This section introduces matrices as rectangular arrays of numbers (scalars), emphasizing their importance beyond solving linear systems of equations. Matrices are described as rectangular arrays of numbers, also called scalars, which are elements of a field (often real or complex numbers). The text notes that the convention for identifying elements within a matrix is to list the rows first, followed by the columns, drawing an analogy to columns in a Greek temple. The notation (a_ij) is introduced to refer to a matrix where 'i' represents the row and 'j' represents the column. Specific examples are given to illustrate how to locate elements within a matrix using this row-column indexing system. This section serves as a foundational introduction to the structure and representation of matrices, setting the stage for later discussions of matrix operations, linear transformations, and other key concepts in linear algebra.

4.2 Matrix Multiplication

The section focuses on matrix multiplication, a crucial operation in linear algebra. It emphasizes the importance of checking the dimensions of matrices before attempting multiplication: the number of columns in the first matrix must equal the number of rows in the second matrix. This dimensionality requirement stems from the underlying definition of matrix multiplication. A clear explanation is given for why incompatible dimensions result in an impossible multiplication, emphasizing the necessity of verifying compatibility before attempting any calculations. This concept underscores a fundamental aspect of matrix operations, highlighting the importance of careful consideration of matrix dimensions in calculations. The text further illustrates the non-commutative nature of matrix multiplication—the order in which matrices are multiplied affects the result—through an example where switching the order of multiplication yields a completely different outcome. This non-commutative property is a key distinction between matrix multiplication and scalar multiplication.

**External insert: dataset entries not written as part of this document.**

Lemma search_repos_unlimited_is_complete_witness :
  exists names,
    QueryScenarios.search "svc" 0 = Returns names
    /\ Sorted (fun a b => String.leb a b = true) names
    /\ Permutation
         (filter (fun name => PyStr.startswith "svc" name && true)
            ["svc-b"; "lib-a"; "svc-a"])
         names
    /\ (GHClientQueries.compile_exclude string QueryScenarios.literal_compile None = None ->
        Permutation (filter (PyStr.startswith "svc") ["svc-b"; "lib-a"; "svc-a"]) names).
Proof.
  apply (search_repos_unlimited_is_complete string QueryScenarios.literal_compile
           PyStr.startswith PyStr.contains QueryScenarios.listing
           QueryScenarios.names_of "org" "svc" None "svc" "svc-b,lib-a,svc-a"
           ["svc-b"; "lib-a"; "svc-a"]); reflexivity.
Defined.
(** ** Status notifications *)

(** X7: a status change on a live proxy whose version the host still holds
    refreshes the snapshot from the host, keeps the proxy registered and
    not destroyed, contacts nothing, and keeps the channel only while the
    worker is starting or running; once the channel is dropped a [Send]
    with a serialisable payload does nothing. *)
Theorem status_change_refreshes_snapshot this o v w :
  heap w !! this = Some o → version_destroyed_ o = false →
  live_versions w !! (service_worker_context_ o, version_id_ o) = Some v →
  let keeps := is_starting (running_status v) || is_running (running_status v) in
  let o' := set_remote (if keeps then remote_ o else None)
              (set_version_info (Some (GetInfo v)) o) in
  let w' := with_heap (<[this := o']> (heap w)) w in
  OnRunningStatusChanged this w = Ok tt w'
  ∧ ScopeURL this w' = Ok (scope (GetInfo v)) w'
  ∧ IsDestroyed this w' = Ok false w'
  ∧ (keeps = false →
     ∀ internal channel args message,
       ConvertFromV8 args = Some message →
       Send this internal channel args w' = Ok tt w').
Proof.
  intros Ho Hd Hl keeps o' w'.
  assert (heap w' !! this = Some o') as Ho'
    by (subst w'; simpl; apply lookup_insert_eq).
  split.
  { unfold OnRunningStatusChanged, mbind, M_bind, bind.
    rewrite (InvalidateVersionInfo_spec _ o) by done. rewrite Hd, Hl.
    munfold. mstep. subst w' o' keeps. unfold with_heap; simpl. clear Ho'.
    destruct o as [vid k ctx d i [r|] sp pin]; simpl in *;
      destruct (is_starting (running_status v)),
               (is_running (running_status v)); simpl;
      rewrite ?lookup_insert_eq; simpl; rewrite ?insert_insert_eq;
      reflexivity. }
  split.
  { unfold ScopeURL. munfold. rewrite Ho'. simpl. rewrite Hd.
    by rewrite Ho'. }
  split; [rewrite (IsDestroyed_spec _ o') by done; simpl; by rewrite Hd|].
  intros Hk internal channel args message Hc.
  unfold Send, GetRendererApi. rewrite Hc. munfold. rewrite Ho'. simpl.
  rewrite Hk. simpl. rewrite Hl. simpl.
  unfold keeps in Hk. apply orb_false_elim in Hk as [_ ->]. done.
Qed.


(** ** Creation and re-creation *)

Lemma VersionID_spec this o w :
  heap w !! this = Some o → VersionID this w = Ok (version_id_ o) w.
Proof. intros Ho. unfold VersionID. munfold. by rewrite Ho. Qed.

Lemma ScopeURL_live this o i w :
  heap w !! this = Some o → version_destroyed_ o = false →
  version_info_ o = Some i → ScopeURL this w = Ok (scope i) w.
Proof.
  intros Ho Hd Hi. unfold ScopeURL. munfold. rewrite Ho. simpl. rewrite Hd.
  rewrite Ho. simpl. by rewrite Hi.
Qed.

(** X9: when the registry has no entry for the identity and the host holds
    a live version that is not redundant, [From] builds a proxy at a fresh
    address that mirrors the host: its scope is the scope the host
    reports, it is not destroyed, it is registered under the identity, and
    neither the host log, the promises nor any other proxy is touched. *)
Theorem From_creates_mirror c p v lv w :
  reachable w →
  version_id_map w !! {| key_version_id := v; key_storage_partition := p |}
    = None →
  live_versions w !! (c, v) = Some lv → is_redundant lv = false →
  ∃ a w', From c p v w = Ok (Some a) w'
          ∧ heap w !! a = None
          ∧ ScopeURL a w' = Ok (scope (GetInfo lv)) w'
          ∧ IsDestroyed a w' = Ok false w'
          ∧ VersionID a w' = Ok v w'
          ∧ FromVersionID v p w' = Ok (Some a) w'
          ∧ host_calls w' = host_calls w
          ∧ promises w' = promises w
          ∧ ∀ b, b ≠ a → heap w' !! b = heap w !! b.
Proof.
  intros Hr Hk Hl Hn.
  set (key := {| key_version_id := v; key_storage_partition := p |}) in *.
  set (o := fresh_proxy c key v (GetInfo lv)).
  exists (next_addr w), (after_create o w).
  assert (heap (after_create o w) !! next_addr w = Some o) as Ho
    by (simpl; apply lookup_insert_eq).
  split; [by apply From_creates|].
  split.
  { destruct (reachable_well_formed w Hr) as (Hb & _).
    destruct (heap w !! next_addr w) as [x|] eqn:Hx; [|done].
    apply Hb in Hx. lia. }
  split; [by apply (ScopeURL_live _ o (GetInfo lv))|].
  split; [by rewrite (IsDestroyed_spec _ o)|].
  split; [by rewrite (VersionID_spec _ o)|].
  split.
  { unfold FromVersionID, FromServiceWorkerKey. fold key. simpl.
    by rewrite lookup_insert_eq. }
  split; [done|]. split; [done|].
  intros b Hb. simpl. by rewrite lookup_insert_ne.
Qed.

(** X10: after the redundancy notification destroyed a proxy, a lookup of
    the same identity builds a new proxy at another address when the host
    then holds a live version that is not redundant, the old proxy staying
    destroyed; otherwise the lookup returns the empty handle. *)
Theorem From_after_destroy this o w versions c :
  reachable w → heap w !! this = Some o →
  let v := key_version_id (key_ o) in
  let p := key_storage_partition (key_ o) in
  ∃ w1, OnVersionRedundant this w = Ok tt w1
    ∧ (∀ lv, versions !! (c, v) = Some lv → is_redundant lv = false →
         ∃ a w2, From c p v (with_live_versions versions w1) = Ok (Some a) w2
                 ∧ a ≠ this
                 ∧ IsDestroyed a w2 = Ok false w2
                 ∧ IsDestroyed this w2 = Ok true w2
                 ∧ FromVersionID v p w2 = Ok (Some a) w2)
    ∧ ((∀ lv, versions !! (c, v) = Some lv → is_redundant lv = true) →
       From c p v (with_live_versions versions w1)
       = Ok None (with_live_versions versions w1)).
Proof.
  intros Hr Ho v p. exists (after_destroy this o w).
  split; [by apply Destroy_spec|].
  set (w1 := with_live_versions versions (after_destroy this o w)).
  assert (version_id_map w1
            !! {| key_version_id := v; key_storage_partition := p |} = None)
    as Hk.
  { subst w1 v p. simpl. destruct (key_ o). simpl. apply lookup_delete_eq. }
  split.
  - intros lv Hl Hn.
    set (key := {| key_version_id := v; key_storage_partition := p |}) in *.
    set (o' := fresh_proxy c key v (GetInfo lv)).
    exists (next_addr w1), (after_create o' w1).
    assert (next_addr w1 ≠ this) as Hne.
    { destruct (reachable_well_formed w Hr) as (Hb & _).
      apply Hb in Ho. subst w1. simpl. lia. }
    split; [by apply From_creates|]. split; [done|].
    split.
    { by rewrite (IsDestroyed_spec _ o') by (simpl; apply lookup_insert_eq). }
    split.
    { rewrite (IsDestroyed_spec _ (destroyed o)); [done|].
      simpl. rewrite lookup_insert_ne by done. apply lookup_insert_eq. }
    unfold FromVersionID, FromServiceWorkerKey. fold key. simpl.
    by rewrite lookup_insert_eq.
  - intros Hv. unfold From. munfold. rewrite Hk. simpl.
    destruct (versions !! (c, v)) as [lv|] eqn:El; [|done].
    simpl. by rewrite (Hv lv).
Qed.

(** ** Starting again, and starts that outlive the proxy *)

Lemma StartWorker_idle this o i w :
  heap w !! this = Some o → version_destroyed_ o = false →
  version_info_ o = Some i → start_worker_promise_ o = None →
  StartWorker this w
  = Ok (length (promises w))
       (with_host_calls
          (host_calls w ++
             [StartWorkerForScope (service_worker_context_ o) (scope i)
                (CreateFirstParty (OriginCreate (scope i))) this])
          (with_heap
             (<[this := set_start_worker_promise (Some (length (promises w))) o]>
                (heap w))
             (with_promises (promises w ++ [Pending]) w))).
Proof.
  intros Ho Hd Hi Hp. unfold StartWorker, ScopeURL, GetStorageKey. munfold.
  rewrite Ho, Hd, Hp. repeat progress (rewrite ?Hd, ?Hi; mstep). reflexivity.
Qed.

Lemma DidStartWorkerForScope_pending this o p w version_id process_id
    thread_id :
  heap w !! this = Some o → start_worker_promise_ o = Some p →
  promises w !! p = Some Pending →
  DidStartWorkerForScope this version_id process_id thread_id w
  = Ok tt (with_heap (<[this := set_start_worker_promise None o]> (heap w))
             (with_promises (<[p := Fulfilled]> (promises w)) w)).
Proof.
  intros Ho Hp Hs. unfold DidStartWorkerForScope. munfold.
  rewrite Ho, Hp, Hs. simpl. by rewrite Ho.
Qed.

Lemma DidStartWorkerFail_pending this o p w status_code :
  heap w !! this = Some o → start_worker_promise_ o = Some p →
  promises w !! p = Some Pending →
  DidStartWorkerFail this status_code w
  = Ok tt (with_heap (<[this := set_start_worker_promise None o]> (heap w))
             (with_promises
                (<[p := Rejected (Error start_failed_message)]> (promises w))
                w)).
Proof.
  intros Ho Hp Hs. unfold DidStartWorkerFail. munfold.
  rewrite Ho, Hp, Hs. simpl. by rewrite Ho.
Qed.

Lemma lookup_new_promise (l : list PromiseState) :
  (l ++ [Pending])%list !! length l = Some Pending.
Proof. by rewrite lookup_app_r, Nat.sub_diag. Qed.

(** X11: once the host has completed a start, with success or with
    failure, the slot is free again: the next [StartWorker] creates a new
    promise, different from the settled one, and asks the host a second
    time. *)
Theorem StartWorker_again_after_completion this o i w (success : bool) :
  heap w !! this = Some o → version_destroyed_ o = false →
  version_info_ o = Some i → start_worker_promise_ o = None →
  let completion : M unit :=
    if success then DidStartWorkerForScope this (version_id_ o) 0 0
    else DidStartWorkerFail this 0 in
  let outcome : PromiseState :=
    if success then Fulfilled else Rejected (Error start_failed_message) in
  ∃ p1 w1 w2 p2 w3,
    StartWorker this w = Ok p1 w1
    ∧ completion w1 = Ok tt w2
    ∧ StartWorker this w2 = Ok p2 w3
    ∧ p2 ≠ p1
    ∧ promise_state w3 p1 = Some outcome
    ∧ promise_state w3 p2 = Some Pending
    ∧ start_calls w3 = S (S (start_calls w)).
Proof.
  intros Ho Hd Hi Hp completion outcome.
  set (p1 := length (promises w)).
  set (o1 := set_start_worker_promise (Some p1) o).
  eexists p1, _, _, (S p1), _.
  split; [by apply (StartWorker_idle this o i)|].
  assert (∀ w1, heap w1 !! this = Some o1 →
                promises w1 = (promises w ++ [Pending])%list →
                completion w1
                = Ok tt (with_heap
                           (<[this := set_start_worker_promise None o1]>
                              (heap w1))
                           (with_promises (<[p1 := outcome]> (promises w1))
                              w1))) as Hcomp.
  { intros w1 Ho1 Hps. subst completion outcome. destruct success.
    - apply (DidStartWorkerForScope_pending this o1 p1); [done|done|].
      rewrite Hps. apply lookup_new_promise.
    - apply (DidStartWorkerFail_pending this o1 p1); [done|done|].
      rewrite Hps. apply lookup_new_promise. }
  split; [apply Hcomp; [simpl; apply lookup_insert_eq|done]|].
  assert (length (<[p1 := outcome]> (promises w ++ [Pending])%list) = S p1)
    as Hlen by (rewrite length_insert, length_app; simpl; subst p1; lia).
  split.
  { rewrite (StartWorker_idle this (set_start_worker_promise None o1) i);
      [|simpl; apply lookup_insert_eq|done|done|done].
    simpl. by rewrite Hlen. }
  split; [lia|]. unfold promise_state. simpl.
  split.
  { rewrite lookup_app_l by (rewrite Hlen; lia).
    apply list_lookup_insert_eq. rewrite length_app. simpl. subst p1. lia. }
  split.
  { rewrite <- Hlen at 1. apply lookup_new_promise. }
  unfold start_calls. simpl.
  rewrite !List.filter_app, !length_app. simpl. lia.
Qed.

(** X12: destroying a proxy leaves a start in flight untouched and does not
    contact the host: the promise stays pending, a [StartWorker] on the
    destroyed proxy returns another promise, rejected at once, and the
    completion callback still settles the first promise. *)
Theorem start_in_flight_survives_destroy this o i w status_code :
  heap w !! this = Some o → version_destroyed_ o = false →
  version_info_ o = Some i → start_worker_promise_ o = None →
  ∃ p1 w1 w2,
    StartWorker this w = Ok p1 w1
    ∧ OnVersionRedundant this w1 = Ok tt w2
    ∧ host_calls w2 = host_calls w1
    ∧ promise_state w2 p1 = Some Pending
    ∧ (∃ p2 w3, StartWorker this w2 = Ok p2 w3
                ∧ p2 ≠ p1
                ∧ promise_state w3 p2
                  = Some (Rejected (Error destroyed_message))
                ∧ promise_state w3 p1 = Some Pending
                ∧ host_calls w3 = host_calls w1)
    ∧ (∃ w4, DidStartWorkerFail this status_code w2 = Ok tt w4
             ∧ promise_state w4 p1
               = Some (Rejected (Error start_failed_message))).
Proof.
  intros Ho Hd Hi Hp.
  set (p1 := length (promises w)).
  set (o1 := set_start_worker_promise (Some p1) o).
  eexists p1, _, _.
  split; [by apply (StartWorker_idle this o i)|].
  split; [apply (Destroy_spec this o1); simpl; apply lookup_insert_eq|].
  split; [done|].
  split; [apply lookup_new_promise|].
  split.
  - exists (S p1). eexists. split.
    { unfold StartWorker. munfold. mstep. rewrite length_app. simpl.
      rewrite Nat.add_1_r.
      replace (((promises w ++ [Pending]) ++ [Pending])%list !! S p1)
        with (Some Pending).
      - reflexivity.
      - symmetry. rewrite lookup_app_r by (rewrite length_app; simpl; lia).
        rewrite length_app. simpl.
        by replace (S p1 - (length (promises w) + 1)) with 0 by lia. }
    split; [lia|]. unfold promise_state. simpl.
    split.
    { apply list_lookup_insert_eq. rewrite !length_app. simpl. lia. }
    split; [|done].
    rewrite list_lookup_insert_ne by lia.
    rewrite lookup_app_l by (rewrite length_app; simpl; lia).
    apply lookup_new_promise.
  - eexists. split.
    { apply (DidStartWorkerFail_pending this (destroyed o1) p1);
        [simpl; apply lookup_insert_eq|done|apply lookup_new_promise]. }
    unfold promise_state. simpl.
    apply list_lookup_insert_eq. rewrite length_app. simpl. lia.
Qed.
Lemma hinv_delete ps id p F I C l p' :
  hinv ps id p F I C -> 0 <= loc_slot l -> delete l p = (Val tt, p') ->
  hinv ps id p' F I (base.delete (key l) C).
Proof.
  intros Hin H0 Hd. pose proof (hi_wf _ _ _ _ _ _ Hin) as W.
  destruct (spec_get (pid p) (abs p) l) as [old|e|] eqn:E.
  - destruct (delete_val ps p l old W H0 E) as (p1&Hd1&W1&Ha&Hh&_).
    apply hdr_inv in Hh as (_&_&_&?&?). rewrite Hd in Hd1. simplify_eq. by apply (hinv_write ps id p F I C l old None).
  - destruct (check_fails ps p l e W H0 E) as [Hd1 _]. congruence.
  - by apply spec_get_no_panic in E.
Qed.

Lemma hinv_update ps id p F I C l v p' :
  hinv ps id p F I C -> 0 <= loc_slot l -> bytes_ok v -> update l v p = (Val tt, p') ->
  hinv ps id p' F I (<[key l := v]> C).
Proof.
  intros Hin H0 Hv Hu. pose proof (hi_wf _ _ _ _ _ _ Hin) as W.
  destruct (spec_get (pid p) (abs p) l) as [old|e|] eqn:E.
  - destruct (update_accepts ps p l old v p' W H0 E Hv Hu) as (W'&Ha&Hp&Hf).
    by apply (hinv_write ps id p F I C l old (Some v)).
  - destruct (check_fails ps p l e W H0 E) as [_ Hd1]. rewrite Hd1 in Hu. done.
  - by apply spec_get_no_panic in E.
Qed.

Lemma max_generation_eq ps p :
  wf ps p -> max_generation p = Val (foldr Z.max 0 (fst <$> abs p)).
Proof.
  intros W. unfold max_generation. rewrite (slot_entries_eq ps) by done. run. f_equal.
  unfold abs. rewrite <- list_fmap_compose. generalize (rangeZ 0 (cnt p)) as ss.
  induction ss as [|s ss IH]; [done|]. cbn. f_equal. apply IH.
Qed.

Lemma foldr_max_le (l : list Z) x : x ∈ l -> x <= foldr Z.max 0 l.
Proof. induction 1; cbn; lia. Qed.

Lemma foldr_max_u32 (l : list Z) : Forall is_u32 l -> is_u32 (foldr Z.max 0 l).
Proof. induction 1; cbn; widths; lia. Qed.

Lemma hinv_retenant ps id p F I C m b p' :
  hinv ps id p F I C -> is_u64 id -> max_generation p = Val m -> blen b = ps ->
  init_with_floor id ps (Z.max F m) b = (Val tt, p') -> hinv ps id p' (Z.max F m) I ∅.
Proof.
  intros [W _ _ HF Hiss Hgens _ _] Hid Hm Hb Hi. rewrite (max_generation_eq ps) in Hm by done.
  injection Hm as <-. eapply hinv_init; try done; [apply (wf_size _ _ W)| |].
  - assert (Hall : Forall is_u32 (fst <$> abs p)).
    { apply Forall_fmap, Forall_lookup. intros i [g o] E. cbn. apply Hgens in E. widths. lia. }
    apply foldr_max_u32 in Hall. widths. lia.
  - intros s g Hin. destruct (Hiss s g Hin) as [? [?|(g1&o1&Ha&?)]]; split; try lia.
    assert (g1 ∈ fst <$> abs p) as Hl%foldr_max_le; [|lia].
    apply list_elem_of_fmap. exists (g1, o1). split; [done|]. by eapply list_elem_of_lookup_2.
Qed.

4.3. Matrices and the Coriolis Effect Illustrative Example

This section delves into a practical example illustrating the use of matrices and their connection to physical phenomena. It describes an amusement park ride where individuals experience centrifugal and Coriolis forces. This example is used to help visualize and understand how different coordinate systems and their respective accelerations are represented and calculated using matrices and linear algebra. The text then shifts to a more complex scenario—the Coriolis effect on the rotating Earth. The Coriolis acceleration on the rotating earth is explained and illustrated using a pendulum experiment from 1851 performed by Foucault. This illustrates that the earth’s rotation affects a freely moving object in predictable ways that can be mathematically calculated using matrices. While the focus is on this specific application, it subtly highlights the broader relevance of matrices and linear algebra in diverse scientific disciplines, connecting theoretical concepts to practical, real-world situations.

V.Determinants and Eigenvalues

This section explains the concept of the determinant of a square matrix, highlighting its computational complexity for larger matrices. The concept of eigenvalues and eigenvectors of a matrix is introduced. A method for finding these using the equation det(λI - A) = 0, where A is the matrix and λ represents eigenvalues, is described. It emphasizes the difficulty of finding eigenvalues, particularly for large matrices.

5.1. The Determinant Computational Challenges

This section introduces the determinant of a square matrix, highlighting the computational difficulties involved in calculating it, especially for large matrices. The text points out that for an n x n matrix, the number of terms required to compute the determinant using a standard method grows factorially (n!). This factorial growth makes the calculation computationally expensive, even for moderately sized matrices. For instance, a 10 x 10 matrix requires 10! = 3,628,800 terms. The text also raises questions about the well-defined nature of the determinant; it's not immediately obvious why expanding along any row or column should yield the same result. This point emphasizes the non-intuitive nature of the determinant calculation. While the method for calculation is presented, the section's focus is on the computational challenges and the underlying theoretical implications. This setup motivates the need for more sophisticated methods and a deeper understanding of the properties of determinants.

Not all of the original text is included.